Still questioning the legitimacy of eSports as a college and professional sport?
According to a Pew Research Study conducted in 2003, nearly 70% of college students have played video games at one point or another. With about 103 higher education institutions that are part of the Collegiate Star League, the rise of eSports has schools falling in line to get in with this ever-growing sport.
So why should we even care about the rapid rise of eSports? It is literally the sport of the future. With most competitive games being readily available and easy to “train” with, any gamer can attempt to become an athlete of an eSport team, granted they have the drive, dedication, and talent to get there.

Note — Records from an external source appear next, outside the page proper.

(* ===== verification/DiscoveryManifest.v ===== *)
(** * The discovery manifest

    [core/spakky/application/discovery_manifest.py]: what a scan found, kept in a file
    with a fingerprint of the sources it was found in. Loading compares the fingerprint
    of the file with that of the current input. The file system is a parameter. *)

From S2P Require Import Prelude Json JsonIndent.

Abbreviation dict := (list (string * json)).

Definition DISCOVERY_MANIFEST_SCHEMA_VERSION : Z := 1.
Definition DISCOVERY_MANIFEST_DETAIL_KEY : string := "discovery_manifest_decision".

Inductive DiscoveryManifestDecision := MISS | HIT | STALE_SCHEMA | STALE_INPUT.
#[global] Instance manifest_decision_eq_dec : EqDecision DiscoveryManifestDecision.
Proof. solve_decision. Defined.
Definition manifest_decision_value (d : DiscoveryManifestDecision) : string :=
  match d with MISS => "miss" | HIT => "hit" | STALE_SCHEMA => "stale_schema" | STALE_INPUT => "stale_input" end.

Record DiscoveryManifestSourceFingerprint := mk_source { source_path : string; mtime_ns : Z; source_size : Z }.
Record DiscoveryManifestFingerprint := mk_fingerprint {
  fp_schema_version : Z;
  python_version : string;
  fp_module_name : string;
  fp_is_package : bool;
  fp_exclude : list string;
  fp_sources : list DiscoveryManifestSourceFingerprint;
}.
Record DiscoveryManifestCandidate := mk_candidate { candidate_module : string; candidate_qualname : string }.
Record DiscoveryManifest := mk_manifest {
  manifest_fingerprint : DiscoveryManifestFingerprint;
  manifest_modules : list string;
  manifest_candidates : list DiscoveryManifestCandidate;
}.
Record DiscoveryManifestLoadResult := mk_load_result {
  load_decision : DiscoveryManifestDecision;
  loaded_manifest : option DiscoveryManifest;
}.

#[global] Instance source_fingerprint_eq_dec : EqDecision DiscoveryManifestSourceFingerprint.
Proof. solve_decision. Defined.
#[global] Instance fingerprint_eq_dec : EqDecision DiscoveryManifestFingerprint.
Proof. solve_decision. Defined.
#[global] Instance candidate_eq_dec : EqDecision DiscoveryManifestCandidate.
Proof. solve_decision. Defined.

(** ** To JSON *)

Definition source_json (s : DiscoveryManifestSourceFingerprint) : json :=
  JObj [("path", JStr (source_path s)); ("mtime_ns", JInt (mtime_ns s)); ("size", JInt (source_size s))].
Definition strings_to_json (l : list string) : json := JList (map JStr l).
Definition fingerprint_json (f : DiscoveryManifestFingerprint) : json :=
  JObj [("schema_version", JInt (fp_schema_version f)); ("python_version", JStr (python_version f));
        ("module_name", JStr (fp_module_name f)); ("is_package", JBool (fp_is_package f));
        ("exclude", strings_to_json (fp_exclude f)); ("sources", JList (map source_json (fp_sources f)))].
Definition candidate_json (c : DiscoveryManifestCandidate) : json :=
  JObj [("module_name", JStr (candidate_module c)); ("qualname", JStr (candidate_qualname c))].
Definition manifest_json (m : DiscoveryManifest) : json :=
  JObj [("schema_version", JInt DISCOVERY_MANIFEST_SCHEMA_VERSION);
        ("fingerprint", fingerprint_json (manifest_fingerprint m));
        ("module_names", strings_to_json (manifest_modules m));
        ("candidates", JList (map candidate_json (manifest_candidates m)))].

(** ** From JSON

    [isinstance(value, int)] holds of a boolean, which compares as 0 or 1. *)
Definition as_int (v : option json) : option Z :=
  match v with Some (JInt z) => Some z | Some (JBool b) => Some (if b then 1 else 0)%Z | _ => None end.
Definition as_text (v : option json) : option string := match v with Some (JStr s) => Some s | _ => None end.
Definition as_bool (v : option json) : option bool := match v with Some (JBool b) => Some b | _ => None end.

(** [isinstance(payload, list)], and every item read *)
Definition items_from_json {A} (item : json → option A) (v : option json) : option (list A) :=
  match v with Some (JList l) => mapM item l | _ => None end.
(** [isinstance(item, dict)] *)
Definition from_dict {A} (read : dict → option A) (v : json) : option A :=
  match v with JObj o => read o | _ => None end.

Definition _strings_from_json : option json → option (list string) :=
  items_from_json (λ v, match v with JStr s => Some s | _ => None end).
Definition _module_names_from_json : option json → option (list string) := _strings_from_json.
Definition _sources_from_json : option json → option (list DiscoveryManifestSourceFingerprint) :=
  items_from_json (from_dict (λ o,
    p ← as_text (dict_get "path" o); m ← as_int (dict_get "mtime_ns" o); s ← as_int (dict_get "size" o); Some (mk_source p m s))).
Definition _candidates_from_json : option json → option (list DiscoveryManifestCandidate) :=
  items_from_json (from_dict (λ o,
    m ← as_text (dict_get "module_name" o); q ← as_text (dict_get "qualname" o); Some (mk_candidate m q))).

Definition _fingerprint_from_json (payload : option json) : option DiscoveryManifestFingerprint :=
  match payload with
  | Some (JObj o) =>
      v ← as_int (dict_get "schema_version" o); p ← as_text (dict_get "python_version" o);
      n ← as_text (dict_get "module_name" o); b ← as_bool (dict_get "is_package" o);
      e ← _strings_from_json (dict_get "exclude" o); s ← _sources_from_json (dict_get "sources" o);
      Some (mk_fingerprint v p n b e s)
  | _ => None
  end.

Definition _manifest_from_json (payload : json) : option DiscoveryManifest :=
  match payload with
  | JObj o =>
      v ← as_int (dict_get "schema_version" o);
      if (v =? DISCOVERY_MANIFEST_SCHEMA_VERSION)%Z then
        f ← _fingerprint_from_json (dict_get "fingerprint" o);
        ms ← _module_names_from_json (dict_get "module_names" o);
        cs ← _candidates_from_json (dict_get "candidates" o);
        Some (mk_manifest f ms cs)
      else Some (mk_manifest (mk_fingerprint v "" "" false [] []) [] [])
  | _ => None
  end.

(** ** The store *)

(** The file: its text, or bytes that are not UTF-8 *)
Inductive manifest_file := Text (t : string) | NotUtf8.
Inductive manifest_error := UnicodeDecodeError.

Section store.
Context (py_float : string → string).

Definition load (file : option manifest_file) (fingerprint : DiscoveryManifestFingerprint)
    : outcome manifest_error DiscoveryManifestLoadResult :=
  match file with
  | None => Ok (mk_load_result MISS None)
  | Some NotUtf8 => Raise UnicodeDecodeError
  | Some (Text t) =>
      match json_loads py_float t with
      | None => Ok (mk_load_result MISS None)
      | Some payload =>
          match _manifest_from_json payload with
          | None => Ok (mk_load_result MISS None)
          | Some m =>
              if negb (fp_schema_version (manifest_fingerprint m) =? DISCOVERY_MANIFEST_SCHEMA_VERSION)%Z then
                Ok (mk_load_result STALE_SCHEMA None)
              else if negb (bool_decide (manifest_fingerprint m = fingerprint)) then
                Ok (mk_load_result STALE_INPUT None)
              else Ok (mk_load_result HIT (Some m))
          end
      end
  end.
Definition save (m : DiscoveryManifest) : manifest_file := Text (json_dumps_indent 0 (manifest_json m)).
End store.

(** ** The fingerprint of a scan *)

(** The order of [Path]s: that of their parts *)
Fixpoint path_parts (s : string) : list string :=
  match s with
  | "" => [""]
  | String c s' =>
      if Ascii.eqb c "/"%char then "" :: path_parts s'
      else match path_parts s' with w :: ws => String c w :: ws | [] => [String c ""] end
  end.
Fixpoint parts_leb (p q : list string) : bool :=
  match p, q with
  | [], _ => true
  | _, [] => false
  | a :: p', b :: q' => if String.eqb a b then parts_leb p' q' else str_leb a b
  end.
Definition path_leb (p q : string) : bool := parts_leb (path_parts p) (path_parts q).

(** A module as an import leaves it: [__name__], [__path__] if it is a package, the
    search locations of its spec and its file *)
Record py_module := mk_module {
  module_name_of : string;
  package_path : option (list string);
  submodule_search_locations : option (list string);
  module_file : option string;
}.
Definition is_package (m : py_module) : bool := match package_path m with Some _ => true | None => false end.

Section input.
(** [path.rglob], [resolve] and [stat] of the file system, and [sys.version_info] *)
Context (rglob_py : string → list string) (resolve_path : string → string) (stat : string → Z * Z) (py_version : string).

Definition _source_files_for (m : py_module) : list string :=
  match submodule_search_locations m with
  | Some locations => sort_by path_leb (dedup (map resolve_path (locations ≫= rglob_py)))
  | None => match module_file m with Some f => [resolve_path f] | None => [] end
  end.
Definition _source_fingerprint (p : string) : DiscoveryManifestSourceFingerprint :=
  let '(mtime, size) := stat p in mk_source p mtime size.
(** [exclude] is a set of names, in some order *)
Definition from_scan_input (m : py_module) (exclude : list string) : DiscoveryManifestFingerprint :=
  mk_fingerprint DISCOVERY_MANIFEST_SCHEMA_VERSION py_version (module_name_of m) (is_package m)
    (sort_by str_leb exclude) (map _source_fingerprint (_source_files_for m)).
End input.

(** ** The round trip *)

Lemma items_roundtrip {A} (item : json → option A) (f : A → json) (l : list A) :
  (∀ x, item (canonical (f x)) = Some x) → items_from_json item (Some (canonical (JList (map f l)))) = Some l.
Proof.
  intros Hf. cbn [canonical items_from_json]. rewrite map_map. induction l as [|x l IH]; [done|]. cbn. rewrite Hf. cbn.
  by rewrite IH.
Qed.
Lemma strings_roundtrip l : _strings_from_json (Some (canonical (strings_to_json l))) = Some l.
Proof. by apply items_roundtrip. Qed.
Lemma sources_roundtrip l : _sources_from_json (Some (canonical (JList (map source_json l)))) = Some l.
Proof. apply items_roundtrip. by intros []. Qed.
Lemma candidates_roundtrip l : _candidates_from_json (Some (canonical (JList (map candidate_json l)))) = Some l.
Proof. apply items_roundtrip. by intros []. Qed.

(** The members of an object whose keys are known *)
Lemma canonical_obj o : canonical (JObj o) = JObj (canonical_members o).
Proof. done. Qed.

Lemma fingerprint_roundtrip f : _fingerprint_from_json (Some (canonical (fingerprint_json f))) = Some f.
Proof.
  unfold fingerprint_json. rewrite canonical_obj. unfold _fingerprint_from_json.
  rewrite !dict_get_canonical by decide_compute.
  transitivity (e ← _strings_from_json (Some (canonical (strings_to_json (fp_exclude f))));
                s ← _sources_from_json (Some (canonical (JList (map source_json (fp_sources f)))));
                Some (mk_fingerprint (fp_schema_version f) (python_version f) (fp_module_name f) (fp_is_package f) e s)).
  { reflexivity. }
  rewrite strings_roundtrip, sources_roundtrip. by destruct f.
Qed.

Lemma manifest_roundtrip m : _manifest_from_json (canonical (manifest_json m)) = Some m.
Proof.
  unfold manifest_json. rewrite canonical_obj. unfold _manifest_from_json.
  rewrite !dict_get_canonical by decide_compute.
  transitivity (f ← _fingerprint_from_json (Some (canonical (fingerprint_json (manifest_fingerprint m))));
                ms ← _strings_from_json (Some (canonical (strings_to_json (manifest_modules m))));
                cs ← _candidates_from_json (Some (canonical (JList (map candidate_json (manifest_candidates m)))));
                Some (mk_manifest f ms cs)).
  { reflexivity. }
  rewrite fingerprint_roundtrip, strings_roundtrip, candidates_roundtrip. by destruct m.
Qed.

Section saved.
Context (py_float : string → string).

Ltac members := repeat (apply List.Forall_cons; cbn [snd]); try exact I; try apply List.Forall_nil; auto.
Lemma manifest_ok m : json_ok py_float (manifest_json m).
Proof.
  assert (∀ {A} (f : A → json) l, (∀ x, json_ok py_float (f x)) → json_ok py_float (JList (map f l))) as Hl.
  { intros A f l Hf. apply json_ok_list, Forall_map, Forall_forall. intros x _. apply Hf. }
  assert (∀ o, NoDup o.*1 → Forall (λ kv, json_ok py_float kv.2) o → json_ok py_float (JObj o)) as Ho.
  { intros o ? ?. by apply json_ok_obj. }
  assert (∀ l, json_ok py_float (strings_to_json l)) as Hs by (intros l; by apply Hl).
  apply Ho; [decide_compute|]. members.
  - apply Ho; [decide_compute|]. members. apply Hl. intros x. apply Ho; [decide_compute|]. members.
  - apply Hl. intros x. apply Ho; [decide_compute|]. members.
Qed.

Lemma load_saved m fingerprint :
  fp_schema_version (manifest_fingerprint m) = DISCOVERY_MANIFEST_SCHEMA_VERSION →
  load py_float (Some (save m)) fingerprint =
    Ok (if bool_decide (manifest_fingerprint m = fingerprint) then mk_load_result HIT (Some m) else mk_load_result STALE_INPUT None).
Proof.
  intros Hv. unfold load, save. rewrite json_loads_indent by apply manifest_ok. rewrite manifest_roundtrip.
  rewrite (proj2 (Z.eqb_eq _ _) Hv). cbn [negb]. by destruct (bool_decide _).
Qed.

(** What is saved is found again: loading the file of a manifest with the fingerprint it
    was saved under is a hit and gives the manifest back, whatever its module names and
    paths contain; loading it with any other fingerprint (a source file added, removed or
    changed, another exclusion, another version of Python) is not. *)
Theorem saved_manifest_is_found m fingerprint :
  fp_schema_version (manifest_fingerprint m) = DISCOVERY_MANIFEST_SCHEMA_VERSION →
  load py_float (Some (save m)) fingerprint =
    Ok (if bool_decide (manifest_fingerprint m = fingerprint) then mk_load_result HIT (Some m) else mk_load_result STALE_INPUT None).
Proof. apply load_saved. Qed.

(** A hit is a manifest of the fingerprint asked for. *)
Lemma hit_fingerprint file fingerprint r :
  load py_float file fingerprint = Ok r → load_decision r = HIT →
  ∃ m, loaded_manifest r = Some m ∧ manifest_fingerprint m = fingerprint.
Proof.
  unfold load. destruct file as [[t|]|]; [|done|by intros [= <-]]. destruct (json_loads py_float t) as [p|]; [|by intros [= <-]].
  destruct (_manifest_from_json p) as [m|]; [|by intros [= <-]]. destruct (negb _); [by intros [= <-]|].
  destruct (bool_decide (manifest_fingerprint m = fingerprint)) eqn:He; cbn [negb]; [|by intros [= <-]].
  intros [= <-] _. apply bool_decide_eq_true in He. by exists m.
Qed.

(** A file that is not UTF-8 is not a miss: loading raises. *)
Theorem undecodable_manifest_raises fingerprint : load py_float (Some NotUtf8) fingerprint = Raise UnicodeDecodeError.
Proof. reflexivity. Qed.
End saved.

(** ** Witness *)

Definition ex_manifest : DiscoveryManifest :=
  mk_manifest (mk_fingerprint 1 "3.12" "app" true ["app.tests"] [mk_source "/srv/app/a.py" 17 4]) ["app.a"]
    [mk_candidate "app.a" "Service"].

Lemma saved_manifest_is_found_witness :
  load (λ t, t) (Some (save ex_manifest)) (manifest_fingerprint ex_manifest) = Ok (mk_load_result HIT (Some ex_manifest)).
Proof. exact (saved_manifest_is_found (λ t, t) ex_manifest (manifest_fingerprint ex_manifest) eq_refl). Defined.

With traditional sports, if you have not joined that specific sports team at a young age to learn the game, it will be challenging to make it on a high school or even a collegiate level without knowledge or prior experience. You literally have to have raw talent in order to get into traditional sports sans experience.
According to the Major League Gaming (MLG), the leading foundation for professional gaming, “ability to break into professional gaming is much more accessible than most other professional sporting leagues”, thanks to consoles and platforms that can connect to other players via internet.
Competitive gaming is much more than a simple hobby. It’s a way of life that promotes time management, communication, community, and motivation.
If you are still not sold on why you should pay attention to the rise of the eSports, just remember the driving factors behind it literally teaches and promotes everything that we, as adults, need to know to lead successful lives.